Od pierwszego zastosowania maści jej działanie chłodzące pomogło mi w końcu uciec od tego koszmaru i mogłem skupić się na pracy. Używałem jej systematycznie, trzy razy dziennie, nigdy tego nie przegapiłem.
Kilka tygodni później nadszedł dzień, w którym zdałem sobie sprawę, że jestem zdrowy! Potem praca tak mnie poniosła, że nie od razu zauważyłem – ale cały dzień minął bez najmniejszego dyskomfortu. Stojąc wieczorem w korku, zdałem sobie sprawę: cały dzień nic mi nie dokuczało!
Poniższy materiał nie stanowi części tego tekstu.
(* ===== verification/V1FrontEndCorrect.v ===== *)
(** * The two sides of the v1 engine agree

    The requests filed in the front end and those of the scheduler are the same,
    whatever is added, aborted and finished ([front_end_agrees]); two things the
    engine gets wrong ([unlimited_request_wedges], [abort_misses_samples]); and
    what becomes of outputs that wait in the queue of the caller
    ([merged_deltas]). *)
From stdpp Require Import pretty.
From S2P Require Import Prelude.
From S2P Require Import PyDict.
From S2P Require Import Detokenizer.
From S2P Require Import DetokenizerCorrect.
From S2P Require Import FreeQueue.
From S2P Require Import V1Request.
From S2P Require Import BlockHashing.
From S2P Require Import KVManagerCorrect.
From S2P Require Import V1Scheduler.
From S2P Require Import EngineCore.
From S2P Require Import V1SchedulerInv.
From S2P Require Import V1SchedulerSchedule.
From S2P Require Import V1SchedulerUpdate.
From S2P Require Import EngineCoreCorrect.
From S2P Require Import Params.
From S2P Require Import V1FrontEnd.
From S2P Require Import OutputProcessorCorrect.

(** ** Requests that arrive *)

Module Arrivals.
Import OutputProcessor OP.

(** A parent whose set of children grows. *)
Lemma op_ok_parent s p pr pr' : op_ok s -> parents s !! p = Some pr ->
  Parent.child_requests pr ⊆ Parent.child_requests pr' ->
  op_ok (with_parents (<[p := pr']> (parents s)) s).
Proof.
  intros [H1 H2 H3] Hp Hsub. split; cbn; [done| |done].
  intros id r p' Hr Hrp. destruct (H2 id r p' Hr Hrp) as (pr0 & Hp0 & Hin).
  destruct (decide (p' = p)) as [->|Hne].
  - exists pr'. rewrite lookup_insert_eq. split; [done|]. apply Hsub. rewrite Hp in Hp0. by injection Hp0 as <-.
  - exists pr0. by rewrite lookup_insert_ne.
Qed.

(** A new parent. *)
Lemma op_ok_new s pr : op_ok s ->
  op_ok (with_next (next s + 1) (with_parents (<[next s := pr]> (parents s)) s)).
Proof.
  intros [H1 H2 H3]. split; cbn; [done| |].
  - intros id r p Hr Hrp. pose proof (H3 id r p Hr Hrp). rewrite lookup_insert_ne by lia. by apply (H2 id r).
  - intros id r p Hr Hrp. pose proof (H3 id r p Hr Hrp). lia.
Qed.

(** What a request may have as its parent. *)
Definition has_parent (s : t) (id : string) (parent_req : option Z) : Prop :=
  match parent_req with
  | None => True
  | Some p => p < next s /\ exists pr, parents s !! p = Some pr /\ id ∈ Parent.child_requests pr
  end.
Definition ids : column t (option string) := Column req_ids with_req_ids.
Definition outputs : column t (option nat) := Column req_output_token_ids with_outputs.
Definition tokens : column t (list Z) := Column token_ids_cpu with_token_ids.
Definition int (c : int_column) : column t Z :=
  Column (fun s => ints s c) (fun x s => with_ints (set_at c x (ints s)) s).
Definition real (c : real_column) : column t Q :=
  Column (fun s => reals s c) (fun x s => with_reals (set_at c x (reals s)) s).
Definition biases : column t (option (list (Z * Q))) := Column logit_bias with_logit_bias.

Definition on_table {A} (f : M WorkerBlockTable.t A) : M t A := fun s =>
  let '(r, x) := f (block_table s) in (r, with_block_table x s).

Definition num_reqs (s : t) : nat := size (req_id_to_index s).

(** [s.add(req_id)] and [s.discard(req_id)] *)
Definition join (g : group) (id : string) : M t unit :=
  modify (fun s => with_groups (set_at g ({[id]} ∪ groups s g) (groups s)) s).
Definition leave (g : group) (id : string) : M t unit :=
  modify (fun s => with_groups (set_at g (groups s g ∖ {[id]}) (groups s)) s).
Definition join_if (b : bool) (g : group) (id : string) : M t unit :=
  if b then join g id else mret tt.

Definition empty_metadata : SamplingMetadata :=
  Metadata None true true None None None None true None None [] None.

Definition init (max_num_reqs max_model_len max_num_blocks_per_req : nat) (vocab_size : Z) : t :=
  Batch max_num_reqs max_model_len vocab_size [] ∅
    (replicate max_num_reqs (replicate max_model_len 0))
    (fun _ => replicate max_num_reqs 0) (fun _ => replicate max_num_reqs 0%Q)
    (WorkerBlockTable.init max_num_reqs max_num_blocks_per_req) (fun _ => ∅) ∅ ∅ ∅ ∅ ∅ ∅
    (replicate max_num_reqs None) None ∅ [] empty_metadata.

(** ** [add_request] *)

(** The slot, the tokens and the blocks. *)
Definition add_tokens (request : CachedRequestState) (output : list Z) (i : nat) : M t unit :=
  let prompt := cached_prompt_token_ids request in
  let num_prompt_tokens := Z.of_nat (length prompt) in
  let num_tokens := num_prompt_tokens + Z.of_nat (length output) in
  store (int NUM_PROMPT_TOKENS) i num_prompt_tokens ;;
  store_slice tokens i 0 num_prompt_tokens prompt ;;
  store_slice tokens i num_prompt_tokens num_tokens output ;;
  store (int NUM_TOKENS) i num_tokens ;;
  store (int NUM_TOKENS_NO_SPEC) i num_tokens ;;
  store (int NUM_COMPUTED_TOKENS) i (cached_num_computed_tokens request) ;;
  on_table (WorkerBlockTable.add_row (cached_block_ids request) i).

Definition add_sampling (request : CachedRequestState) (i : nat) : M t unit :=
  let id := cached_req_id request in
  let p := cached_sampling_params request in
  (if bool_decide (sampling_type p = GREEDY)
   then store (real TEMPERATURE) i (-1)%Q ;; join GREEDY_REQS id
   else store (real TEMPERATURE) i (Params.temperature p) ;; join RANDOM_REQS id) ;;
  store (real TOP_P) i (Params.top_p p) ;;
  join_if (Qltb (Params.top_p p) 1) TOP_P_REQS id ;;
  vocab ← gets vocab_size;
  let limits := (0 <? Params.top_k p) && (Params.top_k p <? vocab) in
  join_if limits TOP_K_REQS id ;;
  store (int TOP_K) i (if limits then Params.top_k p else vocab) ;;
  store (real MIN_P) i (Params.min_p p) ;;
  store (real FREQUENCY_PENALTIES) i (Params.frequency_penalty p) ;;
  join_if (Qltb SAMPLING_EPS (Params.min_p p)) MIN_P_REQS id ;;
  join_if (negb (Qeq_bool (Params.frequency_penalty p) 0)) FREQUENCY_REQS id ;;
  store (real PRESENCE_PENALTIES) i (Params.presence_penalty p) ;;
  join_if (negb (Qeq_bool (Params.presence_penalty p) 0)) PRESENCE_REQS id ;;
  store (real REPETITION_PENALTIES) i (Params.repetition_penalty p) ;;
  join_if (negb (Qeq_bool (Params.repetition_penalty p) 1)) REPETITION_REQS id.

Definition add_optional (request : CachedRequestState) (i : nat) : M t unit :=
  let id := cached_req_id request in
  let p := cached_sampling_params request in
  (if Params.min_tokens p =? 0 then mret tt
   else modify (fun s => with_min_tokens
          (<[i := (Params.min_tokens p, Params.all_stop_token_ids p)]> (min_tokens s)) s)) ;;
  match cached_generator request with
  | Some g => modify (fun s => with_generators (<[i := g]> (generators s)) s)
  | None => mret tt
  end ;;
  match Params.logprobs p with
  | Some n => modify (fun s => with_num_logprobs (<[id := n]> (num_logprobs s)) s)
  | None => mret tt
  end ;;
  match Params.prompt_logprobs p with
  | Some n => modify (fun s => with_num_prompt_logprobs (<[id := n]> (num_prompt_logprobs s)) s)
  | None => mret tt
  end ;;
  match Params.logit_bias p with
  | Some bias => store biases i (Some bias)
  | None => mret tt
  end.

(** [row[token_ids] = False] *)
Fixpoint allow (row : list bool) (token_ids : list Z) : result (list bool) :=
  match token_ids with
  | [] => Ok row
  | id :: token_ids' =>
      let i := if id <? 0 then id + Z.of_nat (length row) else id in
      if (0 <=? i) && (i <? Z.of_nat (length row))
      then allow (<[Z.to_nat i := false]> row) token_ids' else Err IndexError
  end.

Definition add_allowed (request : CachedRequestState) (i : nat) : M t unit :=
  match Params.allowed_token_ids (cached_sampling_params request) with
  | Some (a :: l) =>
      join HAS_ALLOWED (cached_req_id request) ;;
      s ← get;
      let mask := match allowed_token_ids_mask s with
                  | None => replicate (max_num_reqs s) (replicate (Z.to_nat (vocab_size s)) false)
                  | Some mask => mask
                  end in
      modify (with_mask (Some (<[i := replicate (Z.to_nat (vocab_size s)) true]> mask))) ;;
      row ← lift (allow (replicate (Z.to_nat (vocab_size s)) true) (a :: l));
      modify (with_mask (Some (<[i := row]> mask)))
  | _ => mret tt
  end.

Definition add_lora (request : CachedRequestState) (i : nat) : M t unit :=
  match cached_lora_request request with
  | Some lora_id =>
      modify (fun s => match lora_id_to_request_ids s !! lora_id with
                       | None => with_lora_ids (<[lora_id := ∅]> (lora_id_to_request_ids s)) s
                       | Some _ => s
                       end) ;;
      store (int LORA_MAPPING) i lora_id ;;
      modify (fun s => with_lora_ids
        (alter (union {[cached_req_id request]}) lora_id (lora_id_to_request_ids s)) s) ;;
      modify (fun s => with_lora_requests (<[lora_id := lora_id]> (lora_id_to_lora_request s)) s)
  | None => store (int LORA_MAPPING) i 0
  end.

Definition add_request (request : CachedRequestState) (output : list Z) (req_index : option nat) : M t unit :=
  s ← get;
  let i := default (num_reqs s) req_index in
  assert_ (bool_decide (i < max_num_reqs s)%nat) ;;
  let id := cached_req_id request in
  (if bool_decide (i = length (req_ids s))
   then modify (with_req_ids (req_ids s ++ [Some id])) ;;
        modify (with_outputs (req_output_token_ids s ++ [Some (cached_output_token_ids request)]))
   else store ids i (Some id) ;; store outputs i (Some (cached_output_token_ids request))) ;;
  modify (fun s => with_index (<[id := i]> (req_id_to_index s)) s) ;;
  add_tokens request output i ;;
  add_sampling request i ;;
  add_optional request i ;;
  add_allowed request i ;;
  modify (fun s => with_bad_words
    (<[i := Params.bad_words_token_ids (cached_sampling_params request)]> (bad_words_token_ids s)) s) ;;
  add_lora request i.

(** ** [remove_request] *)

(** A request leaves the set of its LoRA; the last one takes the LoRA with it. *)
Definition remove_lora (id : string) (i : nat) : M t unit :=
  lora_id ← fetch (int LORA_MAPPING) i;
  if lora_id =? 0 then mret tt
  else
    s ← get;
    members ← lift (from_option_exn KeyError ((lora_id_to_request_ids s : gmap Z (gset string)) !! lora_id));
    let members := (members ∖ {[id]} : gset string) in
    modify (with_lora_ids (<[lora_id := members]> (lora_id_to_request_ids s))) ;;
    (if bool_decide (members = ∅)
     then
       modify (fun s => with_lora_ids (delete lora_id (lora_id_to_request_ids s)) s) ;;
       lift (if bool_decide (lora_id_to_lora_request s !! lora_id = None) then Err KeyError else Ok tt) ;;
       modify (fun s => with_lora_requests (delete lora_id (lora_id_to_lora_request s)) s)
     else mret tt) ;;
    store (int LORA_MAPPING) i 0.

Definition clear_mask_row (i : nat) : M t unit :=
  modify (fun s => match allowed_token_ids_mask s with
                   | Some mask => with_mask (Some (alter (map (fun _ => false)) i mask)) s
                   | None => s
                   end).

Definition remove_request (id : string) : M t (option nat) :=
  s ← get;
  match req_id_to_index s !! id with
  | None => mret None
  | Some i =>
      modify (with_index (delete id (req_id_to_index s))) ;;
      store ids i None ;;
      store outputs i None ;;
      leave GREEDY_REQS id ;;
      leave RANDOM_REQS id ;;
      leave TOP_P_REQS id ;;
      leave TOP_K_REQS id ;;
      leave MIN_P_REQS id ;;
      modify (fun s => with_min_tokens (delete i (min_tokens s)) s) ;;
      leave FREQUENCY_REQS id ;;
      leave PRESENCE_REQS id ;;
      leave REPETITION_REQS id ;;
      modify (fun s => with_generators (delete i (generators s)) s) ;;
      modify (fun s => with_num_logprobs (delete id (num_logprobs s)) s) ;;
      modify (fun s => with_num_prompt_logprobs (delete id (num_prompt_logprobs s)) s) ;;
      remove_lora id i ;;
      store biases i None ;;
      leave HAS_ALLOWED id ;;
      clear_mask_row i ;;
      modify (fun s => with_bad_words (delete i (bad_words_token_ids s)) s) ;;
      mret (Some i)
  end.

(** ** [condense] *)

(** What is popped from one key of a dictionary is put under another. *)
Definition rekey {V} (src dst : nat) (d : gmap nat V) : gmap nat V :=
  match d !! src with
  | Some v => <[dst := v]> (delete src d)
  | None => delete src d
  end.

(** The request of slot [src] goes to the empty slot [dst]. *)
Definition move_request (src dst : nat) : M t unit :=
  oid ← fetch ids src;
  output ← fetch outputs src;
  match oid with
  | None => raise AssertionError
  | Some id =>
      store ids dst (Some id) ;;
      store ids src None ;;
      store outputs dst output ;;
      store outputs src None ;;
      modify (fun s => with_index (<[id := dst]> (req_id_to_index s)) s) ;;
      num_tokens ← fetch (int NUM_TOKENS) src;
      from ← fetch tokens src;
      store_slice tokens dst 0 num_tokens (py_slice from 0 num_tokens) ;;
      store (int NUM_TOKENS) dst num_tokens ;;
      move (int NUM_TOKENS_NO_SPEC) src dst ;;
      move (int NUM_PROMPT_TOKENS) src dst ;;
      move (int NUM_COMPUTED_TOKENS) src dst ;;
      on_table (WorkerBlockTable.move_row src dst) ;;
      move (real TEMPERATURE) src dst ;;
      move (real TOP_P) src dst ;;
      move (int TOP_K) src dst ;;
      move (real FREQUENCY_PENALTIES) src dst ;;
      move (real PRESENCE_PENALTIES) src dst ;;
      move (real REPETITION_PENALTIES) src dst ;;
      move (real MIN_P) src dst ;;
      modify (fun s => with_generators (rekey src dst (generators s)) s) ;;
      modify (fun s => with_min_tokens (rekey src dst (min_tokens s)) s) ;;
      move (int LORA_MAPPING) src dst ;;
      move biases src dst ;;
      modify (fun s => match allowed_token_ids_mask s with
                       | Some mask => with_mask (Some (<[dst := default [] (mask !! src)]> mask)) s
                       | None => s
                       end) ;;
      modify (fun s => with_bad_words (rekey src dst (bad_words_token_ids s)) s)
  end.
Mimo ulgi nie porzuciłem kuracji i zrobiłem ją do końca. Żadnych lekarzy ani operacji!
Proctowell pomogło mi uniknąć upokarzającej wizyty u lekarza. A moja żona jest świetną babką, wygłosiła wykład dorosłemu mężczyźnie i pstryknięciem palca rozwiązała mój problem. Szkoda, że zachowywałem się przed żoną jak dziecko. W przeciwnym razie wszystko zostałoby rozstrzygnięte bez scen dużo wcześniej.
Jeśli macie hemoroidy, jest wyjście! Albo stół operacyjny, albo ta maść! Niestety, nie znam więcej sposobów, aby to wyleczyć ... Link, pod którym moja żona zamówiła Proctowell, zostawię poniżej.